Let's start with ex11-2 / protected The code of test 2 in ASM is commented out. For intuitive analysis, mov[xx],0 is changed to mov[xx],4 Then compile according to the Shell script supplemented in our previous article, as follows:

; Test 2: in CR0.WP=0 Write 0 in level 0 code x400000 address
       mov DWORD [0x400000], 4   

Use IDA to reverse this part and locate its assembly address, as follows:

Now run bochs disassembly code through bochs, as follows:

Stack Analysis-1

Its core code is BX_CPU_C::access_write_linear(...) From CPU - > execute1 (...) To access_write_linear(...) After a series of functions, these functions have no core code, but basically simply encapsulate the call. We directly show their function stack.

>	bochs.exe!BX_CPU_C::access_write_linear(unsigned __int64 laddr, unsigned int len, unsigned int curr_pl, unsigned int xlate_rw, unsigned int ac_mask, void * data) Line 2402	C++
 	bochs.exe!BX_CPU_C::write_linear_dword(unsigned int s, unsigned __int64 laddr, unsigned int data) Line 102	C++
 	bochs.exe!BX_CPU_C::write_virtual_dword(unsigned int s, unsigned __int64 offset, unsigned int data) Line 200	C++
 	bochs.exe!BX_CPU_C::MOV_EdIdM(bxInstruction_c * i) Line 30	C++
 	bochs.exe!BX_CPU_C::cpu_loop() Line 109	C++

access_write_linear(...) function analysis

Let's now analyze access_write_linear(..) The function is defined as follows:

int BX_CPU_C::access_write_linear(
    bx_address laddr, // Linear address 0x400000
    unsigned len,     // Data length 4
    unsigned curr_pl, // Current CPL 0
    unsigned xlate_rw, // Read write BX_WRITE
    Bit32u ac_mask,     // 0x3
    void *data // Pointer to write data
){
    ....
}

In this part of the function, there are two very important codes, which we will focus on below.

        translate_linear(...) The function converts a linear address into a physical address, including a tlbEntry, which is a TLB page buffer. If the address has a cache in the TLB, it will be obtained from the cache first.

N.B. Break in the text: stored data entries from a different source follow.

(** * PrompTab: placeholder parsing, replacement, preview and the local stores

    A shallow embedding of the placeholder and variable logic of the
    PrompTab browser extension:

    - [popup/index.tsx]: [parseVariablesFromText], [InteractiveText],
      [handleVariableClick], [handleReplaceVariable];
    - [utils/storage] (the second document of [utils/errorHandler.ts]):
      [safeBrowser], [getUserVariables], [addUserVariable],
      [updateUserVariable], [removeUserVariable], [getRecentPrompts],
      [addRecentPrompt];
    - [components/PromptWithVariables.tsx]: the preview effect.

    JavaScript strings are sequences of code units; they are modelled as
    lists of characters, offsets as natural numbers. *)

From Stdlib Require Import String Ascii List Sorted Arith ZArith Lia Bool.
Import ListNotations.
(* [length] is the length of lists, not of [String.string]. *)
Import Corelib.Init.Datatypes.

(** ** JavaScript strings *)

Module JS.

Definition jsstring := list ascii.

(** String literals of the source are written [str "..."]. *)
Definition str (s : String.string) : jsstring := String.list_ascii_of_string s.
Arguments str s%_string.

Definition jsstring_eqb (a b : jsstring) : bool :=
  if list_eq_dec ascii_dec a b then true else false.

(** [s.substring(a, b)] on non-negative offsets: both are clamped to the
    length and swapped when [a > b]. *)
Definition substring (s : jsstring) (a b : nat) : jsstring :=
  firstn (Nat.max a b - Nat.min a b) (skipn (Nat.min a b) s).

(** [s.substring(a)]. *)
Definition substring_from (s : jsstring) (a : nat) : jsstring := skipn a s.

(** [s.slice(a, b)] on non-negative offsets: clamped, empty when [b <= a]. *)
Definition slice (s : jsstring) (a b : nat) : jsstring :=
  firstn (b - a) (skipn a s).

(** [s.slice(a)]. *)
Definition slice_from (s : jsstring) (a : nat) : jsstring := skipn a s.

(** Truthiness of a string: [if (s)] holds for the non-empty ones. *)
Definition truthy (s : jsstring) : bool :=
  match s with [] => false | _ :: _ => true end.

(** *** Regular expressions with the [g] flag

    A pattern is given by its anchored matcher: applied to the rest of the
    text at some position, it returns the whole match [match[0]] and the
    first capture [match[1]]. *)

Definition Matcher := jsstring -> option (jsstring * jsstring).

Record RegExpMatch := mkMatch {
  index : nat;
  match0 : jsstring;
  match1 : jsstring
}.

(** Leftmost search: the pattern is tried at the current position, then one
    code unit further, up to and including the end of the text. *)
Fixpoint exec_at (p : Matcher) (rest : jsstring) (pos : nat) : option RegExpMatch :=
  match p rest with
  | Some (m0, m1) => Some (mkMatch pos m0 m1)
  | None =>
      match rest with
      | [] => None
      | _ :: rest' => exec_at p rest' (S pos)
      end
  end.

(** [regex.exec(text)] for a global regex whose [lastIndex] is [lastIndex]:
    the search starts there; on success the caller's [lastIndex] becomes
    [index + match[0].length], on failure [null] is returned. *)
Definition exec (p : Matcher) (text : jsstring) (lastIndex : nat) : option RegExpMatch :=
  if length text <? lastIndex then None
  else exec_at p (skipn lastIndex text) lastIndex.

Definition lastIndex_after (m : RegExpMatch) : nat := index m + length (match0 m).

(** The longest prefix made of code units other than [stop]: what a greedy
    negated class [[^stop]+] consumes. *)
Fixpoint run_except (stop : ascii) (s : jsstring) : jsstring :=
  match s with
  | [] => []
  | c :: s' => if Ascii.eqb c stop then [] else c :: run_except stop s'
  end.

End JS.

Import JS.

(** ** The bracket placeholder parser ([popup/index.tsx]) *)

Module Parser.

Definition LBRACKET : ascii := "["%char.
Definition RBRACKET : ascii := "]"%char.

(** The pattern [/\[([^\]]+)\]/] anchored at the head of [s]: a ['['], the
    greedy run of code units other than [']'], which must be non-empty, and a
    [']'].  A shorter run is followed by a code unit that is not [']'], so
    backtracking never finds another match. *)
Definition bracket_pattern : Matcher := fun s =>
  match s with
  | c :: s' =>
      if Ascii.eqb c LBRACKET then
        let run := run_except RBRACKET s' in
        if truthy run then
          match skipn (length run) s' with
          | d :: _ =>
              if Ascii.eqb d RBRACKET
              then Some (LBRACKET :: run ++ [RBRACKET], run)
              else None
          | [] => None
          end
        else None
      else None
  | [] => None
  end.

(** An element of the array [parseVariablesFromText] returns:
    [{ name, start, end }]. *)
Record ParsedVariable := mkParsed {
  name : jsstring;
  start : nat;
  end_ : nat
}.

(** The [while ((match = regex.exec(text)) !== null)] loop.  [fuel] bounds
    the number of iterations; [None] means the bound was hit. *)
Fixpoint parse_loop (fuel : nat) (text : jsstring) (lastIndex : nat)
    (variables : list ParsedVariable) : option (list ParsedVariable) :=
  match fuel with
  | 0 => None
  | S fuel' =>
      match exec bracket_pattern text lastIndex with
      | None => Some variables
      | Some m =>
          let variables' :=
            if truthy (match1 m)
            then variables ++ [mkParsed (match1 m) (index m) (index m + length (match0 m))]
            else variables in
          parse_loop fuel' text (lastIndex_after m) variables'
      end
  end.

    bx_bool user = (curr_pl == 3);
    BX_CPU_THIS_PTR address_xlation.paddress1 = 
        translate_linear(tlbEntry, laddr, user, xlate_rw);

The following is the write data. At this time, the physical address has been obtained. Write the function to the address.

access_write_physical(
    BX_CPU_THIS_PTR address_xlation.paddress1, len, data);

translate_linear(...) function analysis

This part of the code is as follows. First, check the current permission. At this time, we only write. Here we calculate the lpf, which is the integer of the linear address. Use this value to query in the tlb cache (not analyzed temporarily). If it can be queried, directly query the corresponding physical address from the tlb and return it directly.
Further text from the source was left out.